--- SUPPLIED DATA Enclosed Below ---

(** C6: the claim fails where the interface read has properties without DNS
    settings and [d] reports no change of [dns_servers]:
    [networkInterfaceUpdate] takes the servers to carry over through the nil
    [DNSSettings] of the interface read, so it panics after the [Get],
    releases the lock, and sends nothing, whatever else has changed.
    [networkInterfaceRead] tests the same pointer for nil before it reads
    through it. *)
Theorem networkInterfaceUpdate_nil_DNSSettings_panics `{D : Deps} (w : World)
    (d : NetworkInterfaceData) (meta : Meta) (id : NetworkInterfaceId)
    (existing : InterfaceW) (existingProps : PropertiesW) :
  parse_NetworkInterfaceID (d_Id d) = Ok id ->
  onGet w [EvLock (nicid_Name id) networkInterfaceResourceName]
    (nicid_ResourceGroup id) (nicid_Name id) = GetOk existing ->
  nic_Properties existing = Some existingProps ->
  DNSSettings existingProps = None ->
  d_HasChange d "dns_servers" = false ->
  run w (networkInterfaceUpdate d meta)
  = ([ EvLock (nicid_Name id) networkInterfaceResourceName;
       EvGet (nicid_ResourceGroup id) (nicid_Name id) (GetOk existing);
       EvUnlock (nicid_Name id) networkInterfaceResourceName ],
     Panicked "invalid memory address or nil pointer dereference").
Proof.
  intros Hparse Hget Hprops Hdns Hsame.
  unfold run, networkInterfaceUpdate. rewrite Hparse.
  cbn [exec defer_ app]. rewrite Hget. cbn [exec defer_ app].
  rewrite Hprops, Hsame, Hdns. reflexivity.
Qed.

(** C6 at the failing input: a change of [tags] alone, on an interface that
    the service answers with properties and no DNS settings. *)
Lemma networkInterfaceUpdate_nil_DNSSettings_panics_witness :
  run (sample_world (Some
         {| nic_Properties := Some
              {| VirtualMachine := None;
                 NetworkSecurityGroup := Some {| nsg_ID := Some "nsg1" |};
                 IPConfigurations := Some [sample_cfg0]; DNSSettings := None;
                 MacAddress := None; EnableIPForwarding := Some false;
                 nic_ProvisioningState := Some "Succeeded" |};
            nic_Etag := None; nic_ID := Some sample_nic_id; nic_Name := Some "nic1";
            nic_Type := None; nic_Location := Some "local"; nic_Tags := None |}))
    (networkInterfaceUpdate (D := sample_deps)
       {| d_Id := sample_nic_id; d_IsNewResource := false;
          d_HasChange := fun k => String.eqb k "tags";
          d_name := "nic1"; d_resource_group_name := "rg1"; d_location := "local";
          d_enable_ip_forwarding := false; d_tags := VMap []; d_dns_servers := [];
          d_dns_servers_ok := false; d_ip_configuration := [raw sample_block] |} sample_meta)
  = ([ EvLock "nic1" "azurestack_network_interface";
       EvGet "rg1" "nic1" (GetOk
         {| nic_Properties := Some
              {| VirtualMachine := None;
                 NetworkSecurityGroup := Some {| nsg_ID := Some "nsg1" |};
                 IPConfigurations := Some [sample_cfg0]; DNSSettings := None;
                 MacAddress := None; EnableIPForwarding := Some false;
                 nic_ProvisioningState := Some "Succeeded" |};
            nic_Etag := None; nic_ID := Some sample_nic_id; nic_Name := Some "nic1";
            nic_Type := None; nic_Location := Some "local"; nic_Tags := None |});
       EvUnlock "nic1" "azurestack_network_interface" ],
     Panicked "invalid memory address or nil pointer dereference").
Proof.
  eapply (networkInterfaceUpdate_nil_DNSSettings_panics (D := sample_deps) _ _ sample_meta
            sample_id); reflexivity.
Defined.

(** An interface without DNS settings is what [networkInterfaceCreate] sends
    when no [dns_servers] are configured: on a service that stores what it
    is sent, the create of the sample configuration and then an update of
    its [tags] ends in the panic, and the update sends nothing. *)
Example networkInterfaceCreate_then_Update_panics :
  snd (run (sample_world None)
         (networkInterfaceCreate (D := sample_deps) sample_data sample_meta))
  = Returned None
  /\ snd (after_run (sample_world None)
            (networkInterfaceCreate (D := sample_deps) sample_data sample_meta)
            (networkInterfaceUpdate (D := sample_deps)
               {| d_Id := sample_nic_id; d_IsNewResource := false;
                  d_HasChange := fun k => String.eqb k "tags";
                  d_name := "nic1"; d_resource_group_name := "rg1"; d_location := "local";
                  d_enable_ip_forwarding := false; d_tags := VMap []; d_dns_servers := [];
                  d_dns_servers_ok := false; d_ip_configuration := [raw sample_block] |}
               sample_meta))
     = Panicked "invalid memory address or nil pointer dereference"
  /\ length (writes (fst (after_run (sample_world None)
            (networkInterfaceCreate (D := sample_deps) sample_data sample_meta)
            (networkInterfaceUpdate (D := sample_deps)
               {| d_Id := sample_nic_id; d_IsNewResource := false;
                  d_HasChange := fun k => String.eqb k "tags";
                  d_name := "nic1"; d_resource_group_name := "rg1"; d_location := "local";
                  d_enable_ip_forwarding := false; d_tags := VMap []; d_dns_servers := [];
                  d_dns_servers_ok := false; d_ip_configuration := [raw sample_block] |}
               sample_meta))))
     = 1.
Proof. repeat split. Qed.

--- End of Enclosed SUPPLIED DATA ---

Your answer must be the complete listing, retyped exactly.

(** C6: the claim fails where the interface read has properties without DNS
    settings and [d] reports no change of [dns_servers]:
    [networkInterfaceUpdate] takes the servers to carry over through the nil
    [DNSSettings] of the interface read, so it panics after the [Get],
    releases the lock, and sends nothing, whatever else has changed.
    [networkInterfaceRead] tests the same pointer for nil before it reads
    through it. *)
Theorem networkInterfaceUpdate_nil_DNSSettings_panics `{D : Deps} (w : World)
    (d : NetworkInterfaceData) (meta : Meta) (id : NetworkInterfaceId)
    (existing : InterfaceW) (existingProps : PropertiesW) :
  parse_NetworkInterfaceID (d_Id d) = Ok id ->
  onGet w [EvLock (nicid_Name id) networkInterfaceResourceName]
    (nicid_ResourceGroup id) (nicid_Name id) = GetOk existing ->
  nic_Properties existing = Some existingProps ->
  DNSSettings existingProps = None ->
  d_HasChange d "dns_servers" = false ->
  run w (networkInterfaceUpdate d meta)
  = ([ EvLock (nicid_Name id) networkInterfaceResourceName;
       EvGet (nicid_ResourceGroup id) (nicid_Name id) (GetOk existing);
       EvUnlock (nicid_Name id) networkInterfaceResourceName ],
     Panicked "invalid memory address or nil pointer dereference").
Proof.
  intros Hparse Hget Hprops Hdns Hsame.
  unfold run, networkInterfaceUpdate. rewrite Hparse.
  cbn [exec defer_ app]. rewrite Hget. cbn [exec defer_ app].
  rewrite Hprops, Hsame, Hdns. reflexivity.
Qed.

(** C6 at the failing input: a change of [tags] alone, on an interface that
    the service answers with properties and no DNS settings. *)
Lemma networkInterfaceUpdate_nil_DNSSettings_panics_witness :
  run (sample_world (Some
         {| nic_Properties := Some
              {| VirtualMachine := None;
                 NetworkSecurityGroup := Some {| nsg_ID := Some "nsg1" |};
                 IPConfigurations := Some [sample_cfg0]; DNSSettings := None;
                 MacAddress := None; EnableIPForwarding := Some false;
                 nic_ProvisioningState := Some "Succeeded" |};
            nic_Etag := None; nic_ID := Some sample_nic_id; nic_Name := Some "nic1";
            nic_Type := None; nic_Location := Some "local"; nic_Tags := None |}))
    (networkInterfaceUpdate (D := sample_deps)
       {| d_Id := sample_nic_id; d_IsNewResource := false;
          d_HasChange := fun k => String.eqb k "tags";
          d_name := "nic1"; d_resource_group_name := "rg1"; d_location := "local";
          d_enable_ip_forwarding := false; d_tags := VMap []; d_dns_servers := [];
          d_dns_servers_ok := false; d_ip_configuration := [raw sample_block] |} sample_meta)
  = ([ EvLock "nic1" "azurestack_network_interface";
       EvGet "rg1" "nic1" (GetOk
         {| nic_Properties := Some
              {| VirtualMachine := None;
                 NetworkSecurityGroup := Some {| nsg_ID := Some "nsg1" |};
                 IPConfigurations := Some [sample_cfg0]; DNSSettings := None;
                 MacAddress := None; EnableIPForwarding := Some false;
                 nic_ProvisioningState := Some "Succeeded" |};
            nic_Etag := None; nic_ID := Some sample_nic_id; nic_Name := Some "nic1";
            nic_Type := None; nic_Location := Some "local"; nic_Tags := None |});
       EvUnlock "nic1" "azurestack_network_interface" ],
     Panicked "invalid memory address or nil pointer dereference").
Proof.
  eapply (networkInterfaceUpdate_nil_DNSSettings_panics (D := sample_deps) _ _ sample_meta
            sample_id); reflexivity.
Defined.

(** An interface without DNS settings is what [networkInterfaceCreate] sends
    when no [dns_servers] are configured: on a service that stores what it
    is sent, the create of the sample configuration and then an update of
    its [tags] ends in the panic, and the update sends nothing. *)
Example networkInterfaceCreate_then_Update_panics :
  snd (run (sample_world None)
         (networkInterfaceCreate (D := sample_deps) sample_data sample_meta))
  = Returned None
  /\ snd (after_run (sample_world None)
            (networkInterfaceCreate (D := sample_deps) sample_data sample_meta)
            (networkInterfaceUpdate (D := sample_deps)
               {| d_Id := sample_nic_id; d_IsNewResource := false;
                  d_HasChange := fun k => String.eqb k "tags";
                  d_name := "nic1"; d_resource_group_name := "rg1"; d_location := "local";
                  d_enable_ip_forwarding := false; d_tags := VMap []; d_dns_servers := [];
                  d_dns_servers_ok := false; d_ip_configuration := [raw sample_block] |}
               sample_meta))
     = Panicked "invalid memory address or nil pointer dereference"
  /\ length (writes (fst (after_run (sample_world None)
            (networkInterfaceCreate (D := sample_deps) sample_data sample_meta)
            (networkInterfaceUpdate (D := sample_deps)
               {| d_Id := sample_nic_id; d_IsNewResource := false;
                  d_HasChange := fun k => String.eqb k "tags";
                  d_name := "nic1"; d_resource_group_name := "rg1"; d_location := "local";
                  d_enable_ip_forwarding := false; d_tags := VMap []; d_dns_servers := [];
                  d_dns_servers_ok := false; d_ip_configuration := [raw sample_block] |}
               sample_meta))))
     = 1.
Proof. repeat split. Qed.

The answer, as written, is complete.